(* ===== verification/Sha256.v ===== *)
(** * SHA-256 and hexadecimal

    [crypto/sha256.Sum256] and [encoding/hex.EncodeToString], which the proxy uses
    to put a request's body into its cache key.  32-bit words are [Z] below [2^32]. *)
From S2P Require Import Prelude GoStrings.
#[local] Open Scope Z_scope.

Definition w32 (z : Z) : Z := z mod 4294967296.
Definition rotr (n x : Z) : Z := Z.lor (Z.shiftr x n) (w32 (Z.shiftl x (32 - n))).

Definition ch (x y z : Z) : Z := Z.lxor (Z.land x y) (Z.land (Z.lxor x 4294967295) z).
Definition maj (x y z : Z) : Z := Z.lxor (Z.lxor (Z.land x y) (Z.land x z)) (Z.land y z).
Definition big_sigma0 (x : Z) : Z := Z.lxor (Z.lxor (rotr 2 x) (rotr 13 x)) (rotr 22 x).
Definition big_sigma1 (x : Z) : Z := Z.lxor (Z.lxor (rotr 6 x) (rotr 11 x)) (rotr 25 x).
Definition sigma0 (x : Z) : Z := Z.lxor (Z.lxor (rotr 7 x) (rotr 18 x)) (Z.shiftr x 3).
Definition sigma1 (x : Z) : Z := Z.lxor (Z.lxor (rotr 17 x) (rotr 19 x)) (Z.shiftr x 10).

(** The constants are the first 32 bits of the fractional parts of the square roots
    (initial digest, 8 primes) and cube roots (round constants, 64 primes). *)
Definition is_prime (n : nat) : bool :=
  forallb (fun d => negb (n mod d =? 0)%nat) (seq 2 (n - 2)).
Definition primes : list Z := Z.of_nat <$> List.filter is_prime (seq 2 310).

(** The largest [r] with [r ^ k <= n], by bisection of [lo, lo + 2 ^ bits). *)
Fixpoint root (k n : Z) (bits : nat) (lo : Z) : Z :=
  match bits with
  | O => lo
  | S bits' => let mid := lo + 2 ^ Z.of_nat bits' in
               root k n bits' (if mid ^ k <=? n then mid else lo)
  end.
Definition root_fraction (k p : Z) : Z := w32 (root k (p * 2 ^ (32 * k)) 40 0).

Definition round_constants : list Z := Eval vm_compute in root_fraction 3 <$> primes.

Record digest := mkDigest { dA : Z; dB : Z; dC : Z; dD : Z; dE : Z; dF : Z; dG : Z; dH : Z }.

Definition digest_of (l : list Z) : digest :=
  match l with
  | [a; b; c; d; e; f; g; h] => mkDigest a b c d e f g h
  | _ => mkDigest 0 0 0 0 0 0 0 0
  end.
Definition initial_digest : digest := Eval vm_compute in digest_of (root_fraction 2 <$> take 8 primes).

(** The big-endian bytes of a number, and back. *)
Fixpoint be_bytes (n : nat) (z : Z) : list ascii :=
  match n with
  | O => []
  | S n' => byte (Z.to_N (Z.shiftr z (8 * Z.of_nat n') mod 256)) :: be_bytes n' z
  end.
Definition be_val (l : list ascii) : Z := foldl (fun acc c => acc * 256 + Z.of_N (code c)) 0 l.

(** One bit, zeros up to 8 bytes before a multiple of 64, and the length in bits. *)
Definition pad (l : list ascii) : list ascii :=
  let n := length l in
  let zeros := ((119 - n mod 64) mod 64)%nat in
  l ++ byte 128 :: replicate zeros (byte 0) ++ be_bytes 8 (8 * Z.of_nat n).

Fixpoint chunks (n fuel : nat) (l : list ascii) : list (list ascii) :=
  match fuel, l with
  | S fuel', _ :: _ => take n l :: chunks n fuel' (drop n l)
  | _, _ => []
  end.

(** The message schedule: words in reverse order, 48 added to the first 16. *)
Definition next_word (ws : list Z) : Z :=
  match ws !! 1%nat, ws !! 6%nat, ws !! 14%nat, ws !! 15%nat with
  | Some w2, Some w7, Some w15, Some w16 => w32 (sigma1 w2 + w7 + sigma0 w15 + w16)
  | _, _, _, _ => 0
  end.
Fixpoint extend_words (n : nat) (ws : list Z) : list Z :=
  match n with O => ws | S n' => extend_words n' (next_word ws :: ws) end.
Definition schedule (block : list ascii) : list Z :=
  rev (extend_words 48 (rev (be_val <$> chunks 4 16 block))).

Definition round (d : digest) (kw : Z * Z) : digest :=
  let t1 := w32 (dH d + big_sigma1 (dE d) + ch (dE d) (dF d) (dG d) + kw.1 + kw.2) in
  let t2 := w32 (big_sigma0 (dA d) + maj (dA d) (dB d) (dC d)) in
  mkDigest (w32 (t1 + t2)) (dA d) (dB d) (dC d) (w32 (dD d + t1)) (dE d) (dF d) (dG d).

Definition compress (d : digest) (block : list ascii) : digest :=
  let e := foldl round d (zip round_constants (schedule block)) in
  mkDigest (w32 (dA d + dA e)) (w32 (dB d + dB e)) (w32 (dC d + dC e)) (w32 (dD d + dD e))
           (w32 (dE d + dE e)) (w32 (dF d + dF e)) (w32 (dG d + dG e)) (w32 (dH d + dH e)).

Definition Sum256 (data : string) : list ascii :=
  let padded := pad (bytes data) in
  let d := foldl compress initial_digest (chunks 64 (length padded) padded) in
  concat (be_bytes 4 <$> [dA d; dB d; dC d; dD d; dE d; dF d; dG d; dH d]).

Definition hex_digit (n : N) : ascii := if (n <? 10)%N then byte (48 + n) else byte (87 + n).
Definition EncodeToString (l : list ascii) : string :=
  str (l ≫= fun c => [hex_digit (code c / 16); hex_digit (code c mod 16)]).

Example sha256_abc : EncodeToString (Sum256 "abc")
  = "ba7816bf8f01cfea414140de5dae2223b00361a396177a9cb410ff61f20015ad".
Proof. vm_compute. reflexivity. Qed.
Example sha256_two_blocks :
  EncodeToString (Sum256 "abcdbcdecdefdefgefghfghighijhijkijkljklmklmnlmnomnopnopq")
  = "248d6a61d20638b8e5c026930c3e6039a33ce45964ff2167f6ecedd419db06c1".
Proof. vm_compute. reflexivity. Qed.

Example constants_ok : length round_constants = 64%nat /\ round_constants !! 63%nat = Some 0xc67178f2.
Proof. vm_compute. done. Qed.

Lemma be_bytes_length n z : length (be_bytes n z) = n.
Proof. induction n as [|n IH]; cbn; [done|by rewrite IH]. Qed.

Lemma Sum256_length data : length (Sum256 data) = 32%nat.
Proof.
  unfold Sum256. cbn [fmap list_fmap concat]. by rewrite !length_app, !be_bytes_length.
Qed.

(** The hash of a body is 64 hexadecimal digits. *)
Lemma hash_length data : str_len (EncodeToString (Sum256 data)) = 64.
Proof.
  unfold str_len, EncodeToString. rewrite bytes_str.
  assert (Hl : forall l : list ascii, length (l ≫= fun c => [hex_digit (code c / 16); hex_digit (code c mod 16)])
               = (2 * length l)%nat).
  { induction l as [|c l IH]; [done|]. cbn [mbind list_bind app length] in *. lia. }
  by rewrite Hl, Sum256_length.
Qed.
(* ===== verification/GoMux.v ===== *)
(** * Go's [path], [path/filepath] and [http.ServeMux] as the programs use them

    [ServeMux] is given on patterns without method, host and wildcards, which are the
    ones the project registers, and on requests whose path needs no escaping, so that
    the escaped path the library matches on is the path itself. *)
From S2P Require Import Prelude GoStrings GoNet.
#[local] Open Scope Z_scope.

(** ** Paths *)

Definition slash : ascii := "/"%char.

(** One element of a path: the elements kept so far, in reverse order. *)
Definition clean_step (rooted : bool) (out : list string) (e : string) : list string :=
  if bool_decide (e = "") || bool_decide (e = ".") then out
  else if bool_decide (e = "..") then
    match out with
    | last :: out' => if bool_decide (last = "..") then ".." :: out else out'
    | [] => if rooted then [] else [".."]
    end
  else e :: out.

(** [path.Clean] *)
Definition Clean (path : string) : string :=
  let rooted := HasPrefix path "/" in
  let out := rev (foldl (clean_step rooted) [] (Split path slash)) in
  if rooted then "/" +:+ Join out "/"
  else if bool_decide (out = []) then "." else Join out "/".

(** [filepath.Dir], on a system whose separator is the slash. *)
Definition Dir (path : string) : string :=
  match cut_last_b slash (bytes path) with
  | Some (before, _) => Clean (str (before ++ [slash]))
  | None => Clean ""
  end.

Example Clean_ex1 : Clean "/a/./b//../c/" = "/a/c". Proof. reflexivity. Qed.
Example Clean_ex2 : Clean "../../a/.." = "../..". Proof. reflexivity. Qed.
Example Clean_ex3 : Clean "/.." = "/". Proof. reflexivity. Qed.
Example Clean_ex4 : Clean "" = ".". Proof. reflexivity. Qed.
Example Dir_ex1 : Dir "server.crt" = ".". Proof. reflexivity. Qed.
Example Dir_ex2 : Dir "/etc/tls/server.crt" = "/etc/tls". Proof. reflexivity. Qed.

(** ** [http.ServeMux] *)

(** [cleanPath] of [net/http]: the canonical path, a trailing slash kept. *)
Definition cleanPath (p : string) : string :=
  if bool_decide (p = "") then "/"
  else
    let p := if HasPrefix p "/" then p else "/" +:+ p in
    let np := Clean p in
    if HasSuffix p "/" && bool_decide (np <> "/") then np +:+ "/" else np.

Section Mux.
Context {H : Type}.

(** The patterns and their handlers, in order of registration. *)
Definition Mux : Type := list (string * H).

Fixpoint registered_at (mux : Mux) (path : string) : option H :=
  match mux with
  | [] => None
  | (pattern, h) :: mux' => if bool_decide (pattern = path) then Some h else registered_at mux' path
  end.

(** The longest pattern that ends in a slash and is a prefix of the path. *)
Definition longer (path : string) (best : option (string * H)) (ph : string * H) : option (string * H) :=
  if HasSuffix ph.1 "/" && HasPrefix path ph.1
     && match best with Some (p, _) => str_len p <? str_len ph.1 | None => true end
  then Some ph else best.
Definition mux_match (mux : Mux) (path : string) : option H :=
  match registered_at mux path with
  | Some h => Some h
  | None => snd <$> foldl (longer path) None mux
  end.

Inductive route :=
| Serve (h : H)
| RedirectTo (path : string)
| Unmatched
| BadRequest.

(** A path registered only with a trailing slash redirects there; a path that is not
    canonical redirects to its canonical form, except for CONNECT. *)
Definition mux_route (mux : Mux) (method path : string) : route :=
  if bool_decide (path = "*") then BadRequest
  else
    let canonical_path := if bool_decide (method = "CONNECT") then path else cleanPath path in
    let slashed := canonical_path +:+ "/" in
    if negb (bool_decide (is_Some (registered_at mux canonical_path)))
       && negb (HasSuffix canonical_path "/") && bool_decide (is_Some (registered_at mux slashed))
    then RedirectTo slashed
    else if bool_decide (canonical_path <> path) then RedirectTo canonical_path
    else match mux_match mux canonical_path with
         | Some h => Serve h
         | None => Unmatched
         end.
End Mux.
Arguments Mux : clear implicits.
Arguments route : clear implicits.

(** ** Facts *)

Lemma registered_at_elem {H} (mux : Mux H) path h : registered_at mux path = Some h -> (path, h) ∈ mux.
Proof.
  induction mux as [|[p g] mux IH]; [done|]. cbn. case_bool_decide; [|set_solver].
  subst. intros [= ->]. set_solver.
Qed.

(** A pattern served is one of those registered. *)
Lemma mux_match_elem {H} (mux : Mux H) path h : mux_match mux path = Some h -> exists p, (p, h) ∈ mux.
Proof.
  unfold mux_match. destruct (registered_at mux path) as [g|] eqn:Hr.
  - intros [= ->]. eauto using registered_at_elem.
  - clear Hr. cut (forall acc, (forall ph, acc = Some ph -> ph ∈ mux) ->
      forall l, l ⊆ mux -> forall ph, foldl (longer path) acc l = Some ph -> ph ∈ mux).
    { intros Hc Hm. destruct (foldl _ _ _) as [[p g]|] eqn:Hf; [|done]. injection Hm as ->.
      exists p. by eapply (Hc None); [..|exact Hf]. }
    intros acc Ha l. revert acc Ha. induction l as [|x l IH]; intros acc Ha Hl ph; cbn; [apply Ha|].
    apply IH; [|set_solver]. intros ph'. unfold longer. destruct (_ && _); [|apply Ha].
    intros [= <-]. set_solver.
Qed.

Lemma longer_exact {H} (path : string) (best : option (string * H)) ph :
  HasSuffix path "/" = false -> ph.1 = path -> longer path best ph = best.
Proof. intros Hs <-. unfold longer. by rewrite Hs. Qed.

(** ** Canonical paths *)

Lemma Clean_rooted p : HasPrefix p "/" = true -> HasPrefix (Clean p) "/" = true.
Proof. intros Hp. unfold Clean. by rewrite Hp. Qed.

Lemma HasPrefix_app p q s : HasPrefix p s = true -> HasPrefix (p +:+ q) s = true.
Proof.
  unfold HasPrefix. rewrite bytes_app. generalize (bytes p) (bytes q) (bytes s). clear.
  intros p q s. revert p. induction s as [|c s IH]; intros [|d p]; cbn; try done.
  intros [H1 H2]%andb_true_iff. by rewrite H1, IH.
Qed.

Lemma cleanPath_rooted p : HasPrefix (cleanPath p) "/" = true.
Proof.
  unfold cleanPath. case_bool_decide; [done|].
  set (q := if HasPrefix p "/" then p else _).
  assert (Hq : HasPrefix q "/" = true) by (unfold q; destruct (HasPrefix p "/") eqn:E; [done|reflexivity]).
  apply Clean_rooted in Hq. destruct (_ && _); [by apply HasPrefix_app|done].
Qed.

(** A rooted path followed by a slash ends in one and is not the root. *)
Lemma slashed_ne q r : HasPrefix q "/" = true -> HasSuffix r "/" = false \/ r = "/" -> q +:+ "/" <> r.
Proof.
  intros Hq Hr Heq. apply (f_equal bytes) in Heq. rewrite bytes_app in Heq.
  destruct Hr as [Hr|Hr].
  - unfold HasSuffix in Hr. by rewrite <- Heq, rev_app_distr in Hr.
  - subst. unfold HasPrefix in Hq. destruct (bytes q) as [|c l]; [done|]. by destruct l.
Qed.
Lemma Contains_suffix a p : Contains (a +:+ p) p = true.
Proof.
  unfold Contains. rewrite bytes_app. induction (bytes a) as [|c l IH]; cbn [app].
  - destruct (bytes p) as [|c l] eqn:Hp; [done|]. cbn. by rewrite Ascii.eqb_refl, prefix_b_refl.
  - cbn [contains_b]. by rewrite IH, orb_true_r.
Qed.

(** The push address: empty, or one that holds the push path; normalising is idempotent. *)
Lemma normalize_loki_spec url :
  (normalize_loki url = "" <-> url = "")
  /\ (url <> "" -> Contains (normalize_loki url) push_path = true)
  /\ normalize_loki (normalize_loki url) = normalize_loki url.
Proof.
  unfold normalize_loki at 1 2 4 5. case_bool_decide as Hu; cbn [andb]; [|].
  - destruct (Contains url push_path) eqn:Hc; cbn [negb].
    + split_and!; [done|done|]. unfold normalize_loki. by rewrite Hc, andb_false_r.
    + split_and!; [|intros _; apply Contains_suffix|].
      * split; [|done]. intros H%(f_equal bytes). rewrite bytes_app in H. by apply app_eq_nil in H as [_ H].
      * unfold normalize_loki. by rewrite Contains_suffix, andb_false_r.
  - destruct (decide (url = "")) as [->|]; [done|contradiction].
Qed.

Section LogFacts.
Context `{U : Unicode} `{F : Format}.
Variable env : LogEnv.

(** What is set once and for all when the file has been read. *)
Definition same_settings (s s' : LogState) : Prop :=
  lokiURL s' = lokiURL s /\ lokiOnce s' = lokiOnce s /\ infoEnabled s' = infoEnabled s
  /\ debugEnabled s' = debugEnabled s /\ errorEnabled s' = errorEnabled s.

Lemma levelEnabled_settings s s' level : same_settings s s' -> levelEnabled s' level = levelEnabled s level.
Proof. intros (_ & _ & H1 & H2 & H3). unfold levelEnabled. by rewrite H1, H2, H3. Qed.

(** Whether lines of a level are printed, and pushed. *)
Definition prints (s : LogState) (level : string) : bool := log_enabled env && levelEnabled s (ToLower level).
Definition pushes (s : LogState) (level : string) : bool :=
  negb (bool_decide (lokiURL s = "")) && levelEnabled s (ToLower level) && valid_request_url env (lokiURL s).

Lemma prints_settings s s' level : same_settings s s' -> prints s' level = prints s level.
Proof. intros H. unfold prints. by rewrite (levelEnabled_settings _ _ _ H). Qed.
Lemma pushes_settings s s' level : same_settings s s' -> pushes s' level = pushes s level.
Proof. intros H. unfold pushes. rewrite (levelEnabled_settings _ _ _ H). by destruct H as (-> & _). Qed.

Definition push_of (s : LogState) (app : string) (now : Z) (l : Line) : Push :=
  mkPush (lokiURL s) (stream_labels (ToLower (l_level l)) app (l_labels l)) (Itoa now) (l_text l).

Lemma once_init_done s : lokiOnce s = true -> once_init env s = s.
Proof. unfold once_init. by intros ->. Qed.
Lemma once_init_once s : lokiOnce (once_init env s) = true.
Proof. unfold once_init. by destruct (lokiOnce s) eqn:Ho. Qed.
Lemma once_init_output s : printed (once_init env s) = printed s /\ pushed (once_init env s) = pushed s.
Proof. unfold once_init. by destruct (lokiOnce s). Qed.
Lemma once_init_print line s : once_init env (print line s) = print line (once_init env s).
Proof. unfold once_init. cbn. by destruct (lokiOnce s). Qed.

(** One line: printed by the switches before the settings are read, pushed by those after. *)
Lemma emit_line_spec app now l s :
  let s0 := once_init env s in
  let s' := emit_line env app now l s in
  same_settings s0 s'
  /\ printed s' = printed s ++ (if prints s (l_level l) then [l_text l] else [])
  /\ pushed s' = pushed s ++ (if pushes s0 (l_level l) then [push_of s0 app now l] else []).
Proof.
  cbv zeta. unfold emit_line, Emit, PushLokiWithLevel.
  destruct (once_init_output s) as [O1 O2]. set (s0 := once_init env s) in *.
  assert (H1 : exists s1, once_init env (if log_enabled env && levelEnabled s (ToLower (l_level l))
                                         then print (l_text l) s else s) = s1
               /\ same_settings s0 s1 /\ pushed s1 = pushed s
               /\ printed s1 = printed s ++ (if prints s (l_level l) then [l_text l] else [])).
  { fold (prints s (l_level l)). destruct (prints s (l_level l)); eexists; (split; [reflexivity|]).
    - rewrite once_init_print. fold s0. cbn. by rewrite O1.
    - fold s0. by rewrite app_nil_r. }
  destruct H1 as (s1 & -> & H1 & H3 & H2). clearbody s0.
  rewrite (levelEnabled_settings _ _ _ H1). destruct H1 as (E1 & E2 & E3 & E4 & E5). rewrite E1.
  unfold pushes.
  destruct (bool_decide (lokiURL s0 = "")); cbn [orb negb andb]; [by rewrite app_nil_r; split_and!|].
  destruct (levelEnabled s0 (ToLower (l_level l))); cbn [negb andb]; [|by rewrite app_nil_r; split_and!].
  destruct (valid_request_url env (lokiURL s0)); [|by rewrite app_nil_r; split_and!].
  unfold with_pushed. cbn. rewrite H3. unfold push_of. by split_and!.
Qed.
End LogFacts.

● **Problem details**:
Write down, word for word, the lines above from the one containing "Lemma pushes_settings s" through the one containing "Definition push_of (s", both ends included.

● **Solution to this problem**:
Lemma pushes_settings s s' level : same_settings s s' -> pushes s' level = pushes s level.
Proof. intros H. unfold pushes. rewrite (levelEnabled_settings _ _ _ H). by destruct H as (-> & _). Qed.

Definition push_of (s : LogState) (app : string) (now : Z) (l : Line) : Push :=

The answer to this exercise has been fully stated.